We have been getting a lot of questions about the "next step" of school gardens.. raising poultry or bees in your school garden. Below are some resources we've compiled to help you out!
Oregon "Chicken and Bee" school list (updated 11/19/18). This is a list compiled of all the schools in Oregon that currently raise chickens and bees.
As of now we have 29 schools that raise chickens, and 42 schools that raise bees! It's a good support group to ask each other questions, and find out what has worked with folks who have gone through this before!
Email Rick Sherman if you'd like to start raising chickens or bees at your school, so the Oregon Farm to School program can support you and add you to the list!
Chickens are surprisingly easy to raise! They really take care of themselves, and I've found they are easier to raise than dogs & cats! Chickens are an easy addition to a school garden environment, and I've even seen them at an urban school in Portland strutting around near the sidewalk. Considerations should be made to make a strong coop and run for them for safety from predators. The other main thing is that kids should wash thier hands after handling chickens or cleaning the coop.
If interested in raising a flock at your school if it's in "city limits," you should first check your local town ordinance. Most towns allow small flocks to be raised in city limits. For instance, the town I live in allows you to raise up to 12 chickens. My town has a restriction on "loud animals" which would not allow me to raise roosters!
Here is a guide to raising chickens in school gardens by our friends in Washington DC that outlines the process safely.

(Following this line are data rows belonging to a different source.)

(** what the observers and the loops see of a list: [list_empty],
    [list_empty_careful], [list_is_singular] and [list_is_last] tell whether it
    has no entry, one entry, and whether an entry is the last one;
    [list_for_each] runs through the entries in order and
    [list_for_each_prev] in reverse; and [list_for_each_safe] may unlink every
    entry on its way, which leaves the list empty and every entry a list of
    its own.  One round more than there are entries is enough fuel. *)
Theorem list_traversal (m : mem) (h : Z) (l : list Z) (fuel : nat) :
  ring m (h :: l) → NoDup (h :: l) → (length l < fuel)%nat →
  list_empty h m = Some (bool_decide (l = [])) ∧
  list_empty_careful h m = Some (bool_decide (l = [])) ∧
  list_is_singular h m = Some (bool_decide (length l = 1%nat)) ∧
  (∀ e l1 l2, l = l1 ++ e :: l2 → list_is_last e h m = Some (bool_decide (l2 = []))) ∧
  list_for_each fuel h m = Some l ∧ list_for_each_prev fuel h m = Some (reverse l) ∧
  ∃ m', list_for_each_safe list_del_init fuel h m = Some m' ∧ ring m' [h] ∧ Forall (λ e, ring m' [e]) l.
Proof.
  intros Hr Hd Hf. pose proof (empty_spec m h l Hr Hd) as He.
  pose proof Hd as Hd'. apply NoDup_cons in Hd' as [Hh Hd'].
  destruct (ring_last _ _ _ Hr) as (p & k & Hp & Hr' & Hperm & Hs & _).
  pose proof (ring_second _ _ _ Hr) as Hn.
  assert (l = [] ∧ p = h ∨ ∃ x q, l = q ++ [p] ∧ second h l = x ∧ x ∈ l ∧ p ∈ l ∧ (x = p ↔ q = [])) as Hcase.
  { destruct l as [|x l]; [left; split; [done|]; destruct Hr as [_ Hr]; congruence|]. right.
    destruct (snoc_split x l) as (q & z & E). rewrite E in Hr. cbn [ring] in Hr.
    apply path_app in Hr as [_ [_ Hz]]. assert (z = p) as -> by congruence.
    exists x, q. split; [done|]. split; [done|]. split; [by left|]. split; [rewrite E; set_solver|].
    destruct q as [|y q]; [by injection E as ->|]. split; [|done]. injection E as <- ->. intros ->.
    apply NoDup_cons in Hd' as [Hd' _]. destruct Hd'. set_solver. }
  split; [done|]. split; [|split; [|split; [|split; [|split]]]].
  - unfold list_empty_careful. rewrite Hn, Hp. cbn [mbind option_bind]. f_equal.
    destruct Hcase as [[-> ->]|(x & q & -> & Hx & Hin & Hpin & Hxp)].
    + cbn [second]. by rewrite Z.eqb_refl.
    + rewrite Hx. rewrite (proj2 (Z.eqb_neq x h)) by (intros ->; by apply Hh). symmetry. apply bool_decide_false. by destruct q.
  - unfold list_is_singular. rewrite He. cbn [mbind option_bind]. rewrite Hn, Hp. cbn [mbind option_bind]. f_equal.
    destruct Hcase as [[-> ->]|(x & q & -> & Hx & Hin & Hpin & Hxp)]; [done|].
    rewrite Hx, bool_decide_false by (by destruct q). cbn [negb andb]. apply eq_true_iff_eq.
    rewrite Z.eqb_eq, bool_decide_eq_true, Hxp, length_app. destruct q; simpl; [done|split; [done|lia]].
  - intros e l1 l2 ->. unfold list_is_last. apply path_app in Hr as [_ Hr].
    destruct l2 as [|y l2]; cbn [path] in Hr; [destruct Hr as [-> _]|destruct Hr as [[-> _] _]]; cbn [mbind option_bind]; f_equal.
    + by rewrite Z.eqb_refl.
    + rewrite bool_decide_false by done. apply Z.eqb_neq. intros ->. apply Hh. clear. set_solver.
  - by apply walk_next.
  - by apply walk_prev.
  - unfold list_for_each_safe. rewrite Hn. cbn [mbind option_bind]. destruct l as [|x l]; cbn [second].
    + rewrite Hn. cbn [mbind option_bind second]. destruct fuel as [|fuel]; [simpl in Hf; lia|]. cbn [walk_safe]. rewrite Z.eqb_refl.
      exists m. split; [done|]. split; [done|constructor].
    + destruct (walk_safe_del_init h l m x fuel Hr Hd) as (m' & E & Hh' & Hall & _); [simpl in Hf; lia|].
      by exists m'.
Qed.

(** *** The properties at work *)

Definition three_nodes : mem := Mem {[1 := 0; 2 := 0; 3 := 0]} {[1 := 0; 2 := 0; 3 := 0]}.

(** A head with a queue of two, the first of which is unlinked. *)
Lemma list_refinement_witness :
  ∃ m', run_ops [Init 1; Add 2 1; AddTail 3 1; Del 2] three_nodes = Some m' ∧
        repr (λ x, x = 1 ∨ x = 2 ∨ x = 3) m' [[1; 3]].
Proof.
  apply (list_refinement _ _ [] [[1; 3]]).
  - apply (steps_cons _ _ _ _ [[1]] _).
    { apply (step_intro _ _ _ _ _ [] [] (eff_init 1)); [done|]. intros y [= <-]. split; [by left|apply not_elem_of_nil]. }
    apply (steps_cons _ _ _ _ [[1; 2]] _).
    { apply (step_intro _ _ _ _ _ [] [[1]] (eff_add 2 1 [])); [done|]. intros y [= <-]. split; [by right; left|set_solver]. }
    apply (steps_cons _ _ _ _ [[1; 2; 3]] _).
    { apply (step_intro _ _ _ _ _ [] [[1; 2]] (eff_add_tail 3 1 [2])); [done|]. intros y [= <-]. split; [by right; right|set_solver]. }
    apply (steps_cons _ _ _ _ [[1; 3]] _); [|apply steps_nil].
    apply (step_intro _ _ _ _ _ [] [[1; 2; 3]] (eff_del 2 1 [] [3])); done.
  - split; [done|]. split; [constructor|]. intros x [->|[->| ->]]; (split; eexists; reflexivity).
Defined.

Definition ring_mem : mem := Mem {[1 := 2; 2 := 3; 3 := 1]} {[1 := 3; 2 := 1; 3 := 2]}.

Lemma list_traversal_witness :
  list_for_each 3 1 ring_mem = Some [2; 3] ∧ list_for_each_prev 3 1 ring_mem = Some [3; 2].
Proof.
  destruct (list_traversal ring_mem 1 [2; 3] 3) as (_ & _ & _ & _ & H1 & H2 & _).
  - repeat (split; [split; reflexivity|]). split; reflexivity.
  - apply (bool_decide_eq_true_1 _). reflexivity.
  - simpl. lia.
  - split; [exact H1|exact H2].
Defined.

Once you start raising a lot of chickens, it may be a good idea to keep a chicken log to track issues you have with them, including when they were born, medical issues or whatever.
Here are the Denver Public Schools protocols for raising poultry.

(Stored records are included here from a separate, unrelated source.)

(* ===== verification/HeapProp.v ===== *)
(** * Heap predicates

    A linear separation logic on memories of words, as an instance of Iris's
    logic of bunched implications, so that its proof mode can be used.  A
    predicate is about exactly the cells it mentions: [emp] holds of the empty
    memory only and [P ∗ Q] splits the memory in two; nothing can be dropped.
    In [⌜φ⌝] the fact [φ] stands with the empty memory, in [⌈φ⌉] with any. *)

From iris.bi Require Import bi.
From iris.proofmode Require Import proofmode environments.
From S2P Require Import Prelude.

Definition memory : Type := gmap Z Z.

Record hpred := HPred { at_mem : memory → Prop }.

(** ** The logic *)

Section ofe.
Record hpred_same (P Q : hpred) : Prop := HSame { same_at : ∀ h, at_mem P h ↔ at_mem Q h }.
#[local] Instance hpred_equiv : Equiv hpred := hpred_same.
#[local] Instance hpred_equivalence : @Equivalence hpred (≡).
Proof.
  split.
  - intros P. by split.
  - intros P Q [H]. split. intros h. by rw H.
  - intros P Q R [H1] [H2]. split. intros h. by rw H1.
Qed.
Canonical Structure hpredO := Ofe hpred (discrete_ofe_mixin hpred_equivalence).
End ofe.

Record h_entails (P Q : hpred) : Prop := HEntails { entails_at : ∀ h, at_mem P h → at_mem Q h }.
#[global] Arguments HEntails {_ _} _.
#[global] Arguments entails_at {_ _} _ _ _.
Definition h_emp : hpred := HPred (λ h, h = ∅).
Definition h_pure (φ : Prop) : hpred := HPred (λ _, φ).
Definition h_and (P Q : hpred) : hpred := HPred (λ h, at_mem P h ∧ at_mem Q h).
Definition h_or (P Q : hpred) : hpred := HPred (λ h, at_mem P h ∨ at_mem Q h).
Definition h_impl (P Q : hpred) : hpred := HPred (λ h, at_mem P h → at_mem Q h).
Definition h_forall {A} (P : A → hpred) : hpred := HPred (λ h, ∀ a, at_mem (P a) h).
Definition h_exist {A} (P : A → hpred) : hpred := HPred (λ h, ∃ a, at_mem (P a) h).
Definition h_sep (P Q : hpred) : hpred :=
  HPred (λ h, ∃ h1 h2, h = h1 ∪ h2 ∧ h1 ##ₘ h2 ∧ at_mem P h1 ∧ at_mem Q h2).
Definition h_wand (P Q : hpred) : hpred :=
  HPred (λ h, ∀ h', h ##ₘ h' → at_mem P h' → at_mem Q (h ∪ h')).
Definition h_persistently (P : hpred) : hpred := h_pure (h_entails h_emp P).

Lemma h_bi_mixin : BiMixin h_entails h_emp h_pure h_and h_or h_impl (@h_forall) (@h_exist) h_sep h_wand.
Proof.
  split.
  - split; [by intros P; split|]. intros P Q R [H1] [H2]. split. auto.
  - intros P Q. split; [intros [H]; split; split; intros h; apply H|].
    intros [[H1] [H2]]. split. split; auto.
  - intros n φ ψ H. split. intros h. apply H.
  - intros n P P' [HP] Q Q' [HQ]. split. intros h. simpl. by rw HP HQ.
  - intros n P P' [HP] Q Q' [HQ]. split. intros h. simpl. by rw HP HQ.
  - intros n P P' [HP] Q Q' [HQ]. split. intros h. simpl. by rw HP HQ.
  - intros A n P P' HP. split. intros h. simpl. split; intros H a; apply HP, H.
  - intros A n P P' HP. split. intros h. simpl. split; intros [a H]; exists a; by apply HP.
  - intros n P P' [HP] Q Q' [HQ]. split. intros h.
    split; intros (h1 & h2 & ? & ? & ? & ?); exists h1, h2; (split_and!; [done|done|by apply HP|by apply HQ]).
  - intros n P P' [HP] Q Q' [HQ]. split. intros h. simpl.
    split; intros H h' Hd Hp; apply HQ, H; [done|by apply HP|done|by apply HP].
  - by intros φ P Hφ; split.
  - intros φ P H. split. intros h Hφ. by apply H.
  - intros P Q. by split; intros h [? _].
  - intros P Q. by split; intros h [_ ?].
  - intros P Q R [H1] [H2]. split. split; auto.
  - intros P Q. split. by left.
  - intros P Q. split. by right.
  - intros P Q R [H1] [H2]. split. intros h [HP|HQ]; auto.
  - intros P Q R [H]. split. intros h HP HQ. by apply H.
  - intros P Q R [H]. split. intros h [HP HQ]. by apply H.
  - intros A P Q H. split. intros h HP a. by apply H.
  - intros A P a. split. intros h H. apply H.
  - intros A P a. split. intros h H. by exists a.
  - intros A P Q H. split. intros h [a Ha]. by apply (H a).
  - intros P P' Q Q' [H1] [H2]. split. intros h (h1 & h2 & -> & Hd & HP & HQ). exists h1, h2. auto.
  - intros P. split. intros h HP. exists ∅, h.
    split; [by rw (left_id_L ∅ (∪))|]. split; [apply map_disjoint_empty_l|done].
  - intros P. split. intros h (h1 & h2 & -> & _ & -> & HP). by rw (left_id_L ∅ (∪)).
  - intros P Q. split. intros h (h1 & h2 & -> & Hd & HP & HQ). exists h2, h1.
    split; [by apply (map_union_comm (M := gmap Z))|]. done.
  - intros P Q R. split. intros h (h12 & h3 & -> & Hd & (h1 & h2 & -> & Hd' & HP & HQ) & HR).
    apply map_disjoint_union_l in Hd as [Hd1 Hd2]. exists h1, (h2 ∪ h3).
    split; [by rw (assoc_L (∪))|]. split; [by apply map_disjoint_union_r|]. split; [done|].
    by exists h2, h3.
  - intros P Q R [H]. split. intros h HP h' Hd HQ. apply H. by exists h, h'.
  - intros P Q R [H]. split. intros h (h1 & h2 & -> & Hd & HP & HQ). by apply H.
Qed.

Lemma h_persistently_mixin : BiPersistentlyMixin h_entails h_emp h_and (@h_exist) h_sep h_persistently.
Proof.
  eapply bi_persistently_mixin_discrete, h_bi_mixin; [done| |done].
  intros A Φ [H]. destruct (H ∅ eq_refl) as [a Ha]. exists a. split. by intros h ->.
Qed.

Lemma h_later_mixin : BiLaterMixin h_entails h_pure h_or h_impl (@h_forall) (@h_exist) h_sep h_persistently id.
Proof. eapply bi_later_mixin_id, h_bi_mixin. done. Qed.

Canonical Structure hpropI : bi := {|
  bi_ofe_mixin := ofe_mixin_of hpred;
  bi_bi_mixin := h_bi_mixin;
  bi_bi_persistently_mixin := h_persistently_mixin;
  bi_bi_later_mixin := h_later_mixin |}.

Abbreviation hprop := (bi_car hpropI).

#[export] Instance hprop_pure_forall : BiPureForall hpropI.
Proof. intros A φ. by split. Qed.

#[export] Instance hprop_positive : BiPositive hpropI.
Proof.
  intros P Q. split. intros h [-> (h1 & h2 & E & Hd & HP & HQ)]. pose proof (map_positive_l _ _ (eq_sym E)) as ->.
  rw (left_id_L ∅ (∪)) in E. subst h2. exists ∅, ∅. split; [by rw (left_id_L ∅ (∪))|].
  split; [apply map_disjoint_empty_l|]. split; [by split|done].
Qed.

(** Facts that take no cells, and facts that leave the cells alone. *)
Notation "'⌜' φ '⌝'" := (bi_affinely (bi_pure φ%type%stdpp)) : bi_scope.
Notation "'⌈' φ '⌉'" := (bi_pure φ%type%stdpp) (at level 0, φ at level 200) : bi_scope.

(** ** Reading an assertion as a predicate *)

#[global] Arguments at_mem : simpl never.

Lemma at_sep (P Q : hprop) (h1 h2 : memory) :
  h1 ##ₘ h2 → at_mem P h1 → at_mem Q h2 → at_mem (P ∗ Q)%I (h1 ∪ h2).
Proof. intros Hd HP HQ. by exists h1, h2. Qed.

Lemma at_sep_inv (P Q : hprop) (h : memory) :
  at_mem (P ∗ Q)%I h → ∃ h1 h2, h = h1 ∪ h2 ∧ h1 ##ₘ h2 ∧ at_mem P h1 ∧ at_mem Q h2.
Proof. done. Qed.

Lemma at_pure (φ : Prop) (h : memory) : at_mem (⌜φ⌝ : hprop)%I h ↔ h = ∅ ∧ φ.
Proof. done. Qed.

Lemma at_wand_pure (φ : Prop) (P : hprop) (h : memory) : φ → at_mem (⌜φ⌝ -∗ P)%I h → at_mem P h.
Proof.
  intros Hφ H. rw -(right_id_L ∅ (∪) h). apply H; [apply map_disjoint_empty_r|]. by apply at_pure.
Qed.

(** A fact that follows from what is in the context, which stays as it is. *)
Lemma tac_fact (φ : Prop) (Δ : envs hpropI) (Q : hprop) :
  envs_entails Δ ⌈φ⌉ → (φ → envs_entails Δ Q) → envs_entails Δ Q.
Proof. rw envs_entails_unseal. intros H HQ. by apply (bi.pure_elim φ). Qed.

Tactic Notation "iFact" constr(φ) "as" simple_intropattern(x) := apply (tac_fact φ); [|intros x].
Tactic Notation "iPure" open_constr(t) "as" simple_intropattern(x) :=
  eapply tac_fact; [iApply t|intros x].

10 mistakes folks make when making chicken coops
Do you want to use eggs in your cafeteria? Before you start down this road, here is a handout that lays out the exact things needed in order to do this legally. It's recommended that if you raise chickens, it's easiest to do so as a demonstration project and give away the eggs.
Need a support group? BackyardChickens is one of the best web sites I've seen. They have forums with tons of topics, plus countless galleries of pictures of different breeds, coops and runs.
A good starter book is "A Chicken in Every Yard" (available on amazon, of course) written by the folks at the Urban Farm Store in Portland. In fact, if you're in Portland, visit this store on 1108 SE 9th Ave, as they are dedicated to backyard farming and are a great source for chicks and supplies and advice.
One of the best bee plans I've ever seen is done by Portland State University. It looks like they've anticipated any possible problem, and it would be a good place to look when you're designing your program. They have a managing risk worksheet, maintenance calendar, standard operating procedures and more. See their five year plan here.
Bees in the school garden, by Edible Schoolyard, Berkely CA
Whole Kids Foundation Honey Bee Grant Program: Although the 2017 grant is closed, their website shown here has many resources such as honey bee curriculum, activities, and much more. If you have a question, you can literally search for a specific issue, be it a specific chicken health problem or how to build a feeder, and you can get help.